[Data listing]
(* ===== verification/CniModel.v ===== *)
(** * Data of the CNI server

    The requests and replies of plugins/contiv/model/cni, the objects the server
    configures through the VPP agent (with the fields that the code sets), and
    the functions of pod.go and host.go that build them. *)

From Stdlib Require Import ZArith Lia Ascii String.
From stdpp Require Import prelude strings list gmap.
From S2P Require Import Prelude GoStrings GoErrors GoNet Ipam NodeId.

(** ** Requests and replies *)

Record CNIRequest := mkCNIRequest {
  Request_Version : string;
  ContainerId : string;
  NetworkNamespace : string;
  InterfaceName : string;
  ExtraNwConfig : string;
  ExtraArguments : string
}.

Inductive IPVersion := IPV4 | IPV6.
Record ReplyIP := mkReplyIP { ReplyIP_Version : IPVersion; ReplyIP_Address : string; ReplyIP_Gateway : string }.
Record ReplyInterface := mkReplyInterface {
  ReplyInterface_Name : string; ReplyInterface_Mac : string; Sandbox : string; ReplyInterface_IpAddresses : list ReplyIP
}.
Record ReplyRoute := mkReplyRoute { ReplyRoute_Dst : string; ReplyRoute_Gw : string }.

Record ReplyDNS := mkReplyDNS { DNS_Domain : string; DNS_Nameservers : list string; DNS_Search : list string; DNS_Options : list string }.

Definition resultOk : Z := 0.
Definition resultErr : Z := 1.

(** The error itself stands for its text. *)
Record CNIReply (E : Type) := mkCNIReply {
  Reply_Result : Z; Reply_Error : option E; Reply_Interfaces : list ReplyInterface; Reply_Routes : list ReplyRoute; Reply_Dns : list ReplyDNS
}.
Arguments mkCNIReply {E} _ _ _ _ _.
Arguments Reply_Result {E} _.
Arguments Reply_Error {E} _.
Arguments Reply_Interfaces {E} _.
Arguments Reply_Routes {E} _.
Arguments Reply_Dns {E} _.

(** ** Objects of the VPP agent *)

Record LinuxInterface := mkLinuxInterface {
  LI_Name : string;
  LI_Enabled : bool;
  LI_HostIfName : string;
  LI_PhysAddress : string;
  LI_PeerIfName : string;
  LI_IpAddresses : list string;
  LI_Namespace : option string  (* FILE_REF_NS with this path *)
}.

Inductive InterfaceType := AF_PACKET_INTERFACE | TAP_INTERFACE | SOFTWARE_LOOPBACK | ETHERNET_CSMACD.
Record Tap := mkTap { Tap_HostIfName : string; Tap_Version : Z; Tap_RxRingSize : Z; Tap_TxRingSize : Z }.
Record VppInterface := mkVppInterface {
  VI_Name : string;
  VI_Type : InterfaceType;
  VI_Enabled : bool;
  VI_Afpacket : option string;  (* HostIfName *)
  VI_Tap : option Tap;
  VI_IpAddresses : list string
}.

Record StaticRoute := mkStaticRoute { SR_VrfId : Z; SR_DstIpAddr : string; SR_NextHopAddr : string; SR_OutgoingInterface : string }.

(** ** Configuration of the server *)

Record InterfaceWithIP := mkInterfaceWithIP { IWI_InterfaceName : string; IWI_IP : string }.
Record OneNodeConfig := mkOneNodeConfig {
  NodeName : string; MainVppInterfaceName : string; OtherVPPInterfaces : list InterfaceWithIP
}.

(** The fields of [remoteCNIserver] that are its own state; [hasGovpp] and
    [hasSwIfIndex] tell whether the two handles are not nil. *)
Record CNIServer := mkCNIServer {
  srv_ipam : IPAM;
  counter : Z;
  agentLabel : string;
  nodeConfigs : list OneNodeConfig;
  tcpChecksumOffloadDisabled : bool;
  vswitchConnectivityConfigured : bool;
  disableTCPstack : bool;
  useTAPInterfaces : bool;
  tapVersion : Z;
  tapV2RxRingSize : Z;
  tapV2TxRingSize : Z;
  hasGovpp : bool;
  hasSwIfIndex : bool
}.

Definition set_ipam (s : CNIServer) (i : IPAM) : CNIServer :=
  mkCNIServer i (counter s) (agentLabel s) (nodeConfigs s) (tcpChecksumOffloadDisabled s) (vswitchConnectivityConfigured s)
    (disableTCPstack s) (useTAPInterfaces s) (tapVersion s) (tapV2RxRingSize s) (tapV2TxRingSize s) (hasGovpp s) (hasSwIfIndex s).
Definition set_counter (s : CNIServer) (c : Z) : CNIServer :=
  mkCNIServer (srv_ipam s) c (agentLabel s) (nodeConfigs s) (tcpChecksumOffloadDisabled s) (vswitchConnectivityConfigured s)
    (disableTCPstack s) (useTAPInterfaces s) (tapVersion s) (tapV2RxRingSize s) (tapV2TxRingSize s) (hasGovpp s) (hasSwIfIndex s).
Definition set_configured (s : CNIServer) : CNIServer :=
  mkCNIServer (srv_ipam s) (counter s) (agentLabel s) (nodeConfigs s) (tcpChecksumOffloadDisabled s) true
    (disableTCPstack s) (useTAPInterfaces s) (tapVersion s) (tapV2RxRingSize s) (tapV2TxRingSize s) (hasGovpp s) (hasSwIfIndex s).

(** ** pod.go: names *)

Definition linuxIfMaxLen : nat := 15.
Definition afPacketNamePrefix : string := "afpacket".
Definition tapNamePrefix : string := "tap".
Definition podNameExtraArg : string := "K8S_POD_NAME".
Definition podNamespaceExtraArg : string := "K8S_POD_NAMESPACE".
Definition vethHostEndName : string := "vpp1".
Definition vethVPPEndName : string := "vpp2".
Definition podIfIPPrefix : string := "10.2.1".

Definition veth1NameFromRequest (request : CNIRequest) : string := (InterfaceName request +:+ ContainerId request)%string.
Definition veth1HostIfNameFromRequest (request : CNIRequest) : string := InterfaceName request.
Definition tapHostNameFromRequest (request : CNIRequest) : string := InterfaceName request.
Definition veth2NameFromRequest (request : CNIRequest) : string :=
  if linuxIfMaxLen <? String.length (ContainerId request) then String.substring 0 linuxIfMaxLen (ContainerId request)
  else ContainerId request.
Definition tapTmpHostNameFromRequest (request : CNIRequest) : string :=
  if linuxIfMaxLen <? String.length (ContainerId request) then String.substring 0 linuxIfMaxLen (ContainerId request)
  else ContainerId request.
Definition afpacketNameFromRequest (request : CNIRequest) : string := (afPacketNamePrefix +:+ veth2NameFromRequest request)%string.
Definition tapNameFromRequest (request : CNIRequest) : string := (tapNamePrefix +:+ tapTmpHostNameFromRequest request)%string.
Definition loopbackNameFromRequest (request : CNIRequest) : string := ("loop" +:+ veth2NameFromRequest request)%string.
Definition ipAddrForPodVPPIf (s : CNIServer) : string := (podIfIPPrefix +:+ "." +:+ Itoa (counter s + 1) +:+ "/32")%string.
Definition macAddrForContainer : string := "00:00:00:00:00:02".

(** ** pod.go: objects *)

Definition veth1FromRequest (request : CNIRequest) (podIP : string) : LinuxInterface :=
  mkLinuxInterface (veth1NameFromRequest request) true (veth1HostIfNameFromRequest request) macAddrForContainer
    (veth2NameFromRequest request) [podIP] (Some (NetworkNamespace request)).
Definition veth2FromRequest (request : CNIRequest) : LinuxInterface :=
  mkLinuxInterface (veth2NameFromRequest request) true (veth2NameFromRequest request) "" (veth1NameFromRequest request) [] None.
Definition afpacketFromRequest (s : CNIServer) (request : CNIRequest) : VppInterface :=
  mkVppInterface (afpacketNameFromRequest request) AF_PACKET_INTERFACE true (Some (veth2NameFromRequest request)) None [ipAddrForPodVPPIf s].
Definition tapFromRequest (s : CNIServer) (request : CNIRequest) : VppInterface :=
  mkVppInterface (tapNameFromRequest request) TAP_INTERFACE true None
    (Some (if (tapVersion s =? 2)%Z then mkTap (tapTmpHostNameFromRequest request) 2 (tapV2RxRingSize s) (tapV2TxRingSize s)
           else mkTap (tapTmpHostNameFromRequest request) 0 0 0))
    [ipAddrForPodVPPIf s].
Definition loopbackFromRequest (request : CNIRequest) (loopIP : string) : VppInterface :=
  mkVppInterface (loopbackNameFromRequest request) SOFTWARE_LOOPBACK true None None [loopIP].
Definition vppRouteFromRequest (s : CNIServer) (request : CNIRequest) (podIP : string) : StaticRoute :=
  mkStaticRoute 0 podIP "" (if useTAPInterfaces s then tapNameFromRequest request else afpacketNameFromRequest request).
Definition ipToIPNet (ip : IP) : IPNet := mkIPNet ip (net_IPv4Mask 255 255 255 255).

(** The first number between the slashes of a path; -1 stands for none, so a
    path with the component -1 is rejected as well. *)
Fixpoint first_number (strArr : list string) : Z :=
  match strArr with
  | [] => -1
  | str :: strArr => match Atoi str with Some i => i | None => first_number strArr end
  end.
Definition getPIDFromNwNsPath (ns : string) : option Z :=
  let pid := first_number (Split "/" ns) in
  if (pid =? -1)%Z then None else Some pid.

(** ** remote_cni_server.go: arguments of a request *)

Definition parse_pair (res : gmap string string) (pair : string) : gmap string string :=
  match Split "=" pair with [k; v] => <[k := v]> res | _ => res end.
Definition parseExtraArgs (input : string) : gmap string string := foldl parse_pair ∅ (Split ";" input).

Definition specificConfigForCurrentNode (s : CNIServer) : option OneNodeConfig :=
  List.find (λ c, bool_decide (NodeName c = agentLabel s)) (nodeConfigs s).

(** ** host.go: objects

    [None]: an address of the IPAM has less than four bytes. *)

Definition defaultRouteToHost (s : CNIServer) : option StaticRoute :=
  ip ← VEthHostEndIP (srv_ipam s); Some (mkStaticRoute 0 "0.0.0.0/0" (IP_String ip) vethVPPEndName).
Definition interconnectVethHost (s : CNIServer) : option LinuxInterface :=
  network ← VSwitchNetwork (srv_ipam s); ip ← VEthHostEndIP (srv_ipam s);
  Some (mkLinuxInterface "vppv1" true vethHostEndName "" "v2"
    [(IP_String ip +:+ "/" +:+ Itoa (Mask_Size (IPNet_Mask network)).1)%string] None).
Definition interconnectVethVpp : LinuxInterface := mkLinuxInterface "v2" true vethVPPEndName "" "vppv1" [] None.
Definition interconnectAfpacket (s : CNIServer) : option VppInterface :=
  network ← VSwitchNetwork (srv_ipam s); ip ← VEthVPPEndIP (srv_ipam s);
  Some (mkVppInterface vethVPPEndName AF_PACKET_INTERFACE true (Some vethVPPEndName) None
    [(IP_String ip +:+ "/" +:+ Itoa (Mask_Size (IPNet_Mask network)).1)%string]).
Definition physicalInterface (s : CNIServer) (name : string) : result IpamError VppInterface :=
  hostNetwork ← HostIPNetwork (srv_ipam s) (HostID (srv_ipam s));
  Ok (mkVppInterface name ETHERNET_CSMACD true None None [IPNet_String hostNetwork]).
Definition physicalInterfaceWithCustomIPAddress (name ipAddress : string) : VppInterface :=
  mkVppInterface name ETHERNET_CSMACD true None None [ipAddress].
Definition physicalInterfaceLoopback (s : CNIServer) : result IpamError VppInterface :=
  hostNetwork ← HostIPNetwork (srv_ipam s) (HostID (srv_ipam s));
  Ok (mkVppInterface "loopbackNIC" SOFTWARE_LOOPBACK true None None [IPNet_String hostNetwork]).

(** ** The VPP agent

    A transaction of the local client is a list of operations; the agent applies
    them when the transaction is sent. *)

Inductive TxnOp :=
  | PutLinuxInterface (i : LinuxInterface)
  | PutVppInterface (i : VppInterface)
  | PutStaticRoute (r : StaticRoute)
  | DelLinuxInterface (name : string)
  | DelVppInterface (name : string)
  | DelStaticRoute (vrf : Z) (dst : IPNet) (nextHop : IP).

Class VppAgent (X E : Type) := { txn_send : X → list TxnOp → X * option E }.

[Exercise description] Set the material down exactly as written, starting at its first line. The line containing "(** The error itself stands for its text. *)" is the last one to include.

[Task result]
(* ===== verification/CniModel.v ===== *)
(** * Data of the CNI server

    The requests and replies of plugins/contiv/model/cni, the objects the server
    configures through the VPP agent (with the fields that the code sets), and
    the functions of pod.go and host.go that build them. *)

From Stdlib Require Import ZArith Lia Ascii String.
From stdpp Require Import prelude strings list gmap.
From S2P Require Import Prelude GoStrings GoErrors GoNet Ipam NodeId.

(** ** Requests and replies *)

Record CNIRequest := mkCNIRequest {
  Request_Version : string;
  ContainerId : string;
  NetworkNamespace : string;
  InterfaceName : string;
  ExtraNwConfig : string;
  ExtraArguments : string
}.

Inductive IPVersion := IPV4 | IPV6.
Record ReplyIP := mkReplyIP { ReplyIP_Version : IPVersion; ReplyIP_Address : string; ReplyIP_Gateway : string }.
Record ReplyInterface := mkReplyInterface {
  ReplyInterface_Name : string; ReplyInterface_Mac : string; Sandbox : string; ReplyInterface_IpAddresses : list ReplyIP
}.
Record ReplyRoute := mkReplyRoute { ReplyRoute_Dst : string; ReplyRoute_Gw : string }.

Record ReplyDNS := mkReplyDNS { DNS_Domain : string; DNS_Nameservers : list string; DNS_Search : list string; DNS_Options : list string }.

Definition resultOk : Z := 0.
Definition resultErr : Z := 1.

(** The error itself stands for its text. *)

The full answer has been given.